I think turkeyjerky means that we just weren't accurately capturing all of the cases early on. Not that former cases are now showing up as positive. When this all started at our shop we weren't able to do a send out test on anyone unless they traveled to China or came in to contact with a known positive case (which was practically no one). I remember in March/April seeing a huge number of patients with viral symptoms, a negative viral panel and wan't able to test them for COVID-19. They were mostly all well enough to go home. Therefore the number of cases compared to deaths was inaccurately captured resulting in early curves that aren't accurate. I still question the sensitivity of the current test. We now have an in house test and are able to use it on anyone exhibiting viral symptoms. I'm seeing tons of patients in the middle of summer with viral symptoms and even viral appearing pneumonia. They have consistently tested negative on a viral panel and negative with our COVID-19 test. Seems odd to me. The only explanation that makes sense to me is that they have COVID-19 with false negative testing. Our ICU is testing the same patients repeatedly with continued negative results. Some of our intensivists liken it to folks with the influenza that only shows up on sputum when you bronch them. I suspect that by the time they are sick enough to present to the hospital, the viral load has mostly cleared out or is down in the lungs not in the oropharynx. We aren't seeing a lot of deaths, and I still think that is because the IFR is much lower than we initially thought back right when this all began.
Yup, I think there are numerous reasons why the CFR (and IFR) will go down with this broad-based, penetrative viral disease. That is in opposition to, for instance, the SARS mini epidemic 2002. There it was contained...and the IFR actually WENT UP to 9% once they counted all the cases and deaths.
We, along with most other countries, fumbled around in Jan - April, couldn't effectively isolate people with it (part of it was out fault, part of it was the disease is not particularly amenable to isolation and quarantine given asymptomatic spread. Although some Asian countries were able to do so.) Once we started telling people to stay at home, don't go to work, don't be around other people, and lockdown various parts of society, the infection rate went down. No surprise there.
Now we know more about how it spreads, how to treat it, how not to treat it, we have more PPE, we have much more knowledge about it - all of this helps keep the death rate down. Younger people are getting sick, they are much more likely to survive, older people don't want to leave their homes, we are better at testing, our tests are better (although I agree the tests still suck) and overall we have more knowledge. I suspect that deaths will go up in the coming weeks / months but it will be a low hump and not look like a mountain. It will not look like the first wave when it almost went hand in hand.

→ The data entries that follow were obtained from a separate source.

(** C27: Round robin.  With n tasks, n timer ticks resume every task exactly
    once; the last one resumed is the task that was interrupted first, with the
    registers it was interrupted with (the flags are the kernel's), on its own
    page directory. *)
Theorem round_robin (s : st) ts e f fs :
  sched_ok (o_sched s) ts -> length (f :: fs) = length ts ->
  exists cs s' x, ticks e (f :: fs) s = Some (cs, s') /\ map fst cs ≡ₚ ts /\
    last cs = Some (current_task (o_sched s), task_return e (frame_regs f)) /\
    sched_ok (o_sched s') ts /\ current_task (o_sched s') = current_task (o_sched s) /\
    tasks (o_sched s') !! current_task (o_sched s) = Some x /\ on_pages s' x.
Proof.
  intros [Hl Hc] Hlen. destruct (view_intro _ _ Hc) as [cyc V]. destruct (view_current _ _ _ V) as [r ->].
  set (c := current_task (o_sched s)) in *. pose proof (view_perm _ _ _ V) as P.
  destruct (list_ok_lookup _ _ _ Hl Hc) as (x & Hx & _). pose proof (l_nodup _ _ Hl) as Hnd.
  assert (c ∉ r) as Hcr by (rewrite <- P in Hnd; by apply NoDup_cons in Hnd as [? _]).
  destruct (tick_ok s ts c r e f x Hl V Hx) as (s1 & y & Ht & L1 & V1 & Hts & Hy & Hcur & Hpg & Hk & Hp).
  assert (length r = length fs) as Hlr by (apply Permutation_length in P; simpl in *; lia).
  destruct (ticks_ok e fs s1 ts r [c] L1 V1 Hlr Hnd) as (cs & s2 & Hcs & L2 & V2 & Hm & Hkeep & Hlast & _).
  set (x' := mk_task _ _ _ _ _) in *.
  assert (tasks (o_sched s2) !! c = Some x') as Hx2 by (by rewrite (Hkeep c Hcr), Hts, lookup_insert_eq).
  destruct (view_current _ _ _ V2) as (r2 & [= Hc2 _]).
  exists ((hd c r, task_return e (regs y)) :: cs), s2, x'. split.
  { cbn [ticks]. rewrite (bind_Some _ _ _ _ _ Ht). unfold bind at 1, get.
    rewrite (bind_Some _ _ _ _ _ Hcs). by rewrite Hcur. }
  split; [cbn [map fst]; rewrite Hm; rewrite <- P; destruct r as [|b r]; cbn; [done|];
          by rewrite Permutation_app_comm; cbn; apply perm_swap|].
  assert (last ((hd c r, task_return e (regs y)) :: cs) = Some (c, task_return e (frame_regs f)) /\ on_pages s2 x')
    as [Hla Hop].
  { destruct r as [|b r].
    - destruct fs; [|done]. injection Hcs as <- <-. rewrite Hts, lookup_insert_eq in Hy. by injection Hy as <-.
    - assert (map fst cs = r ++ [c]) as Hm' by exact Hm. rewrite last_cons.
      assert (exists q, last cs = Some (c, q)) as [q Hq].
      { destruct cs as [|[a q] cs _] using rev_ind; [by destruct r|]. rewrite map_app in Hm'.
        apply app_inj_tail in Hm' as [_ <-]. exists q. by rewrite last_snoc. }
      rewrite Hq. destruct (Hlast _ _ Hq) as (z & Hz & -> & Hpz). rewrite Hx2 in Hz. by injection Hz as <-. }
  split; [done|]. split; [split; [done|by rewrite <- Hc2]|]. done.
Qed.

(** Freeing the only task leaves [current_task] pointing at the freed
    object: the next timer interrupt uses it. *)
Theorem task_free_last (s : st) base n k e f :
  tasks_ok (omem s) (o_sched s) base n [k] -> current_task (o_sched s) = ts_task k ->
  exists s', task_free (ts_task k) s = Some (OK, s') /\ task_head (o_sched s') = NULL /\
    current_task (o_sched s') = ts_task k /\ tick e f s' = None.
Proof.
  intros T Hc. destruct (task_free_ok s base n [] k [] T) as (m' & c' & Hr & [Hl _ _ _] & _ & Hcur & Hg & _).
  rewrite Hc, Z.eqb_refl in Hcur. cbn in Hcur. exists (upd m' c' s). split; [done|].
  split; [apply (l_head _ _ Hl)|]. split; [done|]. pose proof (list_ok_lookup _ _ (ts_task k) (t_list _ _ _ _ _ T)) as Hk.
  destruct Hk as (_ & _ & Hk0); [by left|]. unfold tick, kernel_page, bind at 1 2, get, switch, modify.
  unfold bind at 1, on_sched. cbn [o_sched set_pg upd]. unfold task_current_save_state, task_current, bind, get, ret.
  rewrite Hcur, (proj2 (Z.eqb_neq _ NULL)) by done. unfold task_save_state, bind.
  rewrite (proj2 (Z.eqb_neq _ NULL)) by done. unfold get_task. by rewrite Hg.
Qed.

It is good from a world-view that deaths are going down, but now those who are dying will be young, productive, working people and not bedbound nursing home patients.
Will be interesting to see how the next 6-12 months compare here in USA vs other countries where they are not seeing nearly the degree of new infections we are.

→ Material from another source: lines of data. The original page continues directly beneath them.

(** One round of [process_terminate_allocations]. *)
Lemma terminate_step (s : st) base n xs j ys p x i a l :
  tasks_ok (omem s) (o_sched s) base n (xs ++ j :: ys) -> owns s p x j ->
  allocations x = replicate i (NULL, 0) ++ a :: l -> allocations_ok base (allocations x) ->
  let x' := with_allocations (replicate (Datatypes.S i) (NULL, 0) ++ l) x in
  exists m', process_free p (fst a) s = Some (tt, set_proc p x' (set_omem m' s)) /\
    tasks_ok m' (o_sched s) (delete (fst a) base) (n + nblocks (snd a)) (xs ++ j :: ys) /\
    keeps (delete (fst a) base) (omem s) m' /\
    (forall k va, k ∈ xs ++ ys -> 0 <= va < 2 ^ 32 ->
       translate m' (ts_dir k) va = translate (omem s) (ts_dir k) va) /\
    allocations_ok (delete (fst a) base) (allocations x').
Proof.
  intros T Hown Hl [Hok Hnd] x'. pose proof Hok as Hok'. rewrite Hl in Hok, Hnd. apply Forall_app in Hok as [_ Hok].
  apply Forall_cons in Hok as [Ha Hok]. rewrite live_ptrs_app, live_ptrs_null in Hnd. cbn [app] in Hnd.
  destruct Ha as [->|(Hn & Hal & Hsz & Hb)].
  - assert (allocations x = (NULL, 0) :: (replicate i (NULL, 0) ++ l)) as Hl'.
    { rewrite Hl. change ((NULL, 0) :: l) with ([(NULL, 0)] ++ l). by rewrite app_assoc, <- replicate_cons_app. }
    assert (base !! NULL = None) as Hnull.
    { destruct (base !! NULL) as [b|] eqn:Hb; [|done]. destruct T as [_ Ho Ha _].
      destruct (ka_range _ _ _ NULL b Ha) as [? _]; [|unfold NULL in *; lia].
      eapply lookup_weaken; [exact Hb|by apply base_sub]. }
    cbn [fst snd]. rewrite delete_id by done. change (nblocks 0) with 0. rewrite Z.add_0_r.
    destruct (process_free_null s base n xs j ys p x _ T Hown Hl' Hok') as (Hf & T' & Hk).
    exists (ka_free (omem s) NULL). replace x' with x; [|unfold x'; change (replicate (Datatypes.S i) (NULL, 0) ++ l) with ((NULL, 0) :: (replicate i (NULL, 0) ++ l));
      rewrite <- Hl'; by destruct x].
    split; [done|]. split; [done|]. split; [eapply keeps_sub, Hk; apply base_sub, T|]. split; [|by split; [|rewrite Hl, live_ptrs_app, live_ptrs_null]].
    intros k va Hk' Hva. apply (translate_keep _ _ _ _ _ Hk (t_space _ _ _ _ _ T)); [|done].
    rewrite elem_of_app, elem_of_cons. apply elem_of_app in Hk' as [?|?]; auto.
  - destruct a as [ptr sz]. cbn [fst snd] in *.
    assert (ptr ∉ map fst (replicate i (NULL, 0))) as Hn1.
    { intros (b & Hb' & Hin)%list_elem_of_fmap. apply elem_of_replicate in Hin as [-> _]. done. }
    assert (ptr ∉ map fst l) as Hn2.
    { unfold live_ptrs in Hnd. cbn in Hnd. rewrite decide_True in Hnd by done. apply NoDup_cons in Hnd as [Hnd _].
      intros Hin. apply Hnd, list_elem_of_filter. done. }
    destruct (process_free_ok s base n xs j ys p x ptr sz T Hown) as (m' & Hf & T' & Hk & Hoth & _);
      [by eapply find_allocation|done|done|done|].
    rewrite (unjoin_middle x _ _ _ _ Hl Hn1 Hn2) in Hf.
    assert (replicate i (NULL, 0) ++ (NULL, 0) :: l = replicate (Datatypes.S i) (NULL, 0) ++ l) as Hrep.
    { change ((NULL, 0) :: l) with ([(NULL, 0)] ++ l). by rewrite app_assoc, <- replicate_cons_app. }
    rewrite Hrep in Hf. exists m'. split; [done|]. split; [done|]. split; [done|]. split; [done|].
    cbn [allocations x' with_allocations]. split.
    + apply Forall_app. split; [apply Forall_replicate; by left|]. rewrite Forall_forall in Hok |- *.
      intros b Hb'. apply allocation_ok_delete; [by apply Hok|]. intros He. apply Hn2. rewrite <- He.
      by apply list_elem_of_fmap_2.
    + rewrite live_ptrs_app, live_ptrs_null. unfold live_ptrs in Hnd |- *. cbn in Hnd. rewrite decide_True in Hnd by done.
      by apply NoDup_cons in Hnd as [_ ?].
Qed.

Lemma terminate_loop_ok p xs j ys l : forall (s : st) base n x i,
  tasks_ok (omem s) (o_sched s) base n (xs ++ j :: ys) -> owns s p x j ->
  allocations x = replicate i (NULL, 0) ++ l -> allocations_ok base (allocations x) ->
  exists m', terminate_allocations_loop (length l) p (Z.of_nat i) s
      = Some (tt, set_proc p (with_allocations (replicate (i + length l) (NULL, 0)) x) (set_omem m' s)) /\
    tasks_ok m' (o_sched s) (without l base) (n + freed l) (xs ++ j :: ys) /\
    keeps (without l base) (omem s) m' /\
    (forall k va, k ∈ xs ++ ys -> 0 <= va < 2 ^ 32 ->
       translate m' (ts_dir k) va = translate (omem s) (ts_dir k) va).
Proof.
  induction l as [|a l IH]; intros s base n x i T Hown Hl Hok.
  - exists (omem s). cbn. rewrite Z.add_0_r. split; [|split; [done|split; [apply keeps_refl|done]]].
    rewrite Nat.add_0_r, app_nil_r in *. unfold ret. do 2 f_equal. rewrite <- Hl. destruct Hown as [Hp _].
    destruct s as [k pg kc c [pr tb cu]], x. unfold set_proc, set_omem, set_k, set_procs, omem. cbn in *.
    by rewrite set_kmem_id, insert_id.
  - destruct (terminate_step s base n xs j ys p x i a l T Hown Hl Hok) as (m1 & Hf & T1 & Hk1 & Ht1 & Hok1).
    set (x1 := with_allocations _ x) in *. set (s1 := set_proc p x1 (set_omem m1 s)).
    assert (omem s1 = m1) as Hm1 by apply al_get_put.
    assert (owns s1 p x1 j) as Hown1 by (split; [apply lookup_insert_eq|apply Hown]).
    destruct (IH s1 (delete (fst a) base) (n + nblocks (snd a)) x1 (Datatypes.S i)) as (m2 & Hl2 & T2 & Hk2 & Ht2);
      [by rewrite Hm1|done|done|done|]. rewrite Hm1 in Hk2, Ht2.
    exists m2. split; [|split; [|split]].
    + cbn [terminate_allocations_loop length].
      rewrite (bind_Some (get_process p) _ s x s) by (unfold get_process; by rewrite (ow_proc _ _ _ _ Hown)).
      rewrite Nat2Z.id, (bind_lift _ _ _ a) by (rewrite Hl; apply list_lookup_middle; by rewrite length_replicate).
      rewrite (bind_Some _ _ _ _ _ Hf). fold s1. replace (Z.of_nat i + 1) with (Z.of_nat (Datatypes.S i)) by lia.
      rewrite Hl2. unfold s1. rewrite set_proc_twice.
      by replace (Datatypes.S i + length l)%nat with (i + Datatypes.S (length l))%nat by lia.
    + change (freed (a :: l)) with (nblocks (snd a) + freed l). rewrite Z.add_assoc. exact T2.
    + eapply keeps_trans; [eapply keeps_sub, Hk1|exact Hk2]. apply (without_sub l (delete (fst a) base)).
    + intros k va Hk Hva. by rewrite Ht2, Ht1.
Qed.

It still is a dangerous virus. I've never admitted anyone < 50 with a dx of influenza with mild-to-moderate comorbid conditions, but we are pretty easily filling hospitals with these same people with COVID-19. My friend, who is my age, was just in the hospital w/ COVID-19 for 5 days on 4L. He lived. But it's not all about life/death. He will have to max pay his deductible, not be able to work for ~4 weeks with all that lost income, and watch his father and kids also go through this (his kids are fine).